(* ===== verification/DkgParticipant.v ===== *)
(** A participant of the key generation: its state, the operations on it and
    the handling of messages (crates/node/dkg/src/protocol.rs). *)
From stdpp Require Import pretty.
From S2P Require Import Prelude Bytes TxTypes Codec Block Dkg.

(** [usize] of a finite map and of a finite set. *)
Definition msize {A} (m : gmap Z A) : usize := Z.of_nat (size m).
Definition ssize (s : gset Z) : usize := Z.of_nat (size s).

Section participant.
Context `{LIB : DkgLib} `{SH : !Sha256}.

Record DkgParticipant := mkParticipant {
  dp_config : DkgConfig;
  dp_info : Info;
  dp_player : option Player;
  dp_dealer : option Dealer;
  dp_session : CeremonySession;
  dp_seen_messages : gset B256;
  dp_outgoing : list (option PublicKey * ProtocolMessage);
  dp_dealer_pub_msgs : gmap PublicKey DealerPubMsg;
  dp_dealer_priv_msgs : gmap PublicKey DealerPrivMsg;
  dp_dealer_logs : gmap PublicKey DealerLog;
  dp_signed_logs : gmap PublicKey SignedDealerLog;
  dp_our_signed_log : option SignedDealerLog;
  dp_finalized : bool;
  dp_acks_sent : gset PublicKey;
  dp_ready_players : gset PublicKey;
  dp_sent_ready : bool;
  dp_current_phase : DkgPhase;
  dp_timestamp_nanos : u64;
}.

(** Assignments to the fields that change. *)
Definition with_player (p : DkgParticipant) (v : option Player) : DkgParticipant :=
  mkParticipant
    (dp_config p) (dp_info p) v (dp_dealer p) (dp_session p) (dp_seen_messages p)
    (dp_outgoing p) (dp_dealer_pub_msgs p) (dp_dealer_priv_msgs p) (dp_dealer_logs p)
    (dp_signed_logs p) (dp_our_signed_log p) (dp_finalized p) (dp_acks_sent p)
    (dp_ready_players p) (dp_sent_ready p) (dp_current_phase p) (dp_timestamp_nanos p).
Definition with_dealer (p : DkgParticipant) (v : option Dealer) : DkgParticipant :=
  mkParticipant
    (dp_config p) (dp_info p) (dp_player p) v (dp_session p) (dp_seen_messages p)
    (dp_outgoing p) (dp_dealer_pub_msgs p) (dp_dealer_priv_msgs p) (dp_dealer_logs p)
    (dp_signed_logs p) (dp_our_signed_log p) (dp_finalized p) (dp_acks_sent p)
    (dp_ready_players p) (dp_sent_ready p) (dp_current_phase p) (dp_timestamp_nanos p).
Definition with_seen (p : DkgParticipant) (v : gset B256) : DkgParticipant :=
  mkParticipant
    (dp_config p) (dp_info p) (dp_player p) (dp_dealer p) (dp_session p) v (dp_outgoing p)
    (dp_dealer_pub_msgs p) (dp_dealer_priv_msgs p) (dp_dealer_logs p) (dp_signed_logs p)
    (dp_our_signed_log p) (dp_finalized p) (dp_acks_sent p) (dp_ready_players p)
    (dp_sent_ready p) (dp_current_phase p) (dp_timestamp_nanos p).
Definition with_outgoing (p : DkgParticipant) (v : list (option PublicKey * ProtocolMessage)) : DkgParticipant :=
  mkParticipant
    (dp_config p) (dp_info p) (dp_player p) (dp_dealer p) (dp_session p) (dp_seen_messages p) v
    (dp_dealer_pub_msgs p) (dp_dealer_priv_msgs p) (dp_dealer_logs p) (dp_signed_logs p)
    (dp_our_signed_log p) (dp_finalized p) (dp_acks_sent p) (dp_ready_players p)
    (dp_sent_ready p) (dp_current_phase p) (dp_timestamp_nanos p).
Definition with_pub (p : DkgParticipant) (v : gmap PublicKey DealerPubMsg) : DkgParticipant :=
  mkParticipant
    (dp_config p) (dp_info p) (dp_player p) (dp_dealer p) (dp_session p) (dp_seen_messages p)
    (dp_outgoing p) v (dp_dealer_priv_msgs p) (dp_dealer_logs p) (dp_signed_logs p)
    (dp_our_signed_log p) (dp_finalized p) (dp_acks_sent p) (dp_ready_players p)
    (dp_sent_ready p) (dp_current_phase p) (dp_timestamp_nanos p).
Definition with_priv (p : DkgParticipant) (v : gmap PublicKey DealerPrivMsg) : DkgParticipant :=
  mkParticipant
    (dp_config p) (dp_info p) (dp_player p) (dp_dealer p) (dp_session p) (dp_seen_messages p)
    (dp_outgoing p) (dp_dealer_pub_msgs p) v (dp_dealer_logs p) (dp_signed_logs p)
    (dp_our_signed_log p) (dp_finalized p) (dp_acks_sent p) (dp_ready_players p)
    (dp_sent_ready p) (dp_current_phase p) (dp_timestamp_nanos p).
Definition with_acks (p : DkgParticipant) (v : gset PublicKey) : DkgParticipant :=
  mkParticipant
    (dp_config p) (dp_info p) (dp_player p) (dp_dealer p) (dp_session p) (dp_seen_messages p)
    (dp_outgoing p) (dp_dealer_pub_msgs p) (dp_dealer_priv_msgs p) (dp_dealer_logs p)
    (dp_signed_logs p) (dp_our_signed_log p) (dp_finalized p) v (dp_ready_players p)
    (dp_sent_ready p) (dp_current_phase p) (dp_timestamp_nanos p).
Definition with_finalized (p : DkgParticipant) (v : bool) : DkgParticipant :=
  mkParticipant
    (dp_config p) (dp_info p) (dp_player p) (dp_dealer p) (dp_session p) (dp_seen_messages p)
    (dp_outgoing p) (dp_dealer_pub_msgs p) (dp_dealer_priv_msgs p) (dp_dealer_logs p)
    (dp_signed_logs p) (dp_our_signed_log p) v (dp_acks_sent p) (dp_ready_players p)
    (dp_sent_ready p) (dp_current_phase p) (dp_timestamp_nanos p).
Definition set_phase (p : DkgParticipant) (v : DkgPhase) : DkgParticipant :=
  mkParticipant
    (dp_config p) (dp_info p) (dp_player p) (dp_dealer p) (dp_session p) (dp_seen_messages p)
    (dp_outgoing p) (dp_dealer_pub_msgs p) (dp_dealer_priv_msgs p) (dp_dealer_logs p)
    (dp_signed_logs p) (dp_our_signed_log p) (dp_finalized p) (dp_acks_sent p)
    (dp_ready_players p) (dp_sent_ready p) v (dp_timestamp_nanos p).
Definition with_our_log (p : DkgParticipant) (v : option SignedDealerLog) : DkgParticipant :=
  mkParticipant
    (dp_config p) (dp_info p) (dp_player p) (dp_dealer p) (dp_session p) (dp_seen_messages p)
    (dp_outgoing p) (dp_dealer_pub_msgs p) (dp_dealer_priv_msgs p) (dp_dealer_logs p)
    (dp_signed_logs p) v (dp_finalized p) (dp_acks_sent p) (dp_ready_players p)
    (dp_sent_ready p) (dp_current_phase p) (dp_timestamp_nanos p).
Definition with_ready (p : DkgParticipant) (v : gset PublicKey) (b : bool) : DkgParticipant :=
  mkParticipant
    (dp_config p) (dp_info p) (dp_player p) (dp_dealer p) (dp_session p) (dp_seen_messages p)
    (dp_outgoing p) (dp_dealer_pub_msgs p) (dp_dealer_priv_msgs p) (dp_dealer_logs p)
    (dp_signed_logs p) (dp_our_signed_log p) (dp_finalized p) (dp_acks_sent p) v b
    (dp_current_phase p) (dp_timestamp_nanos p).
Definition with_logs (p : DkgParticipant) (v : gmap PublicKey DealerLog) (w : gmap PublicKey SignedDealerLog) : DkgParticipant :=
  mkParticipant
    (dp_config p) (dp_info p) (dp_player p) (dp_dealer p) (dp_session p) (dp_seen_messages p)
    (dp_outgoing p) (dp_dealer_pub_msgs p) (dp_dealer_priv_msgs p) v w (dp_our_signed_log p)
    (dp_finalized p) (dp_acks_sent p) (dp_ready_players p) (dp_sent_ready p)
    (dp_current_phase p) (dp_timestamp_nanos p).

____________

(GOAL OF THE EXERCISE):
Copy out every line of the material above that mentions the word "bool".

(SOLUTION TO THE EXERCISE):
  dp_finalized : bool;
  dp_sent_ready : bool;
Definition with_finalized (p : DkgParticipant) (v : bool) : DkgParticipant :=
Definition with_ready (p : DkgParticipant) (v : gset PublicKey) (b : bool) : DkgParticipant :=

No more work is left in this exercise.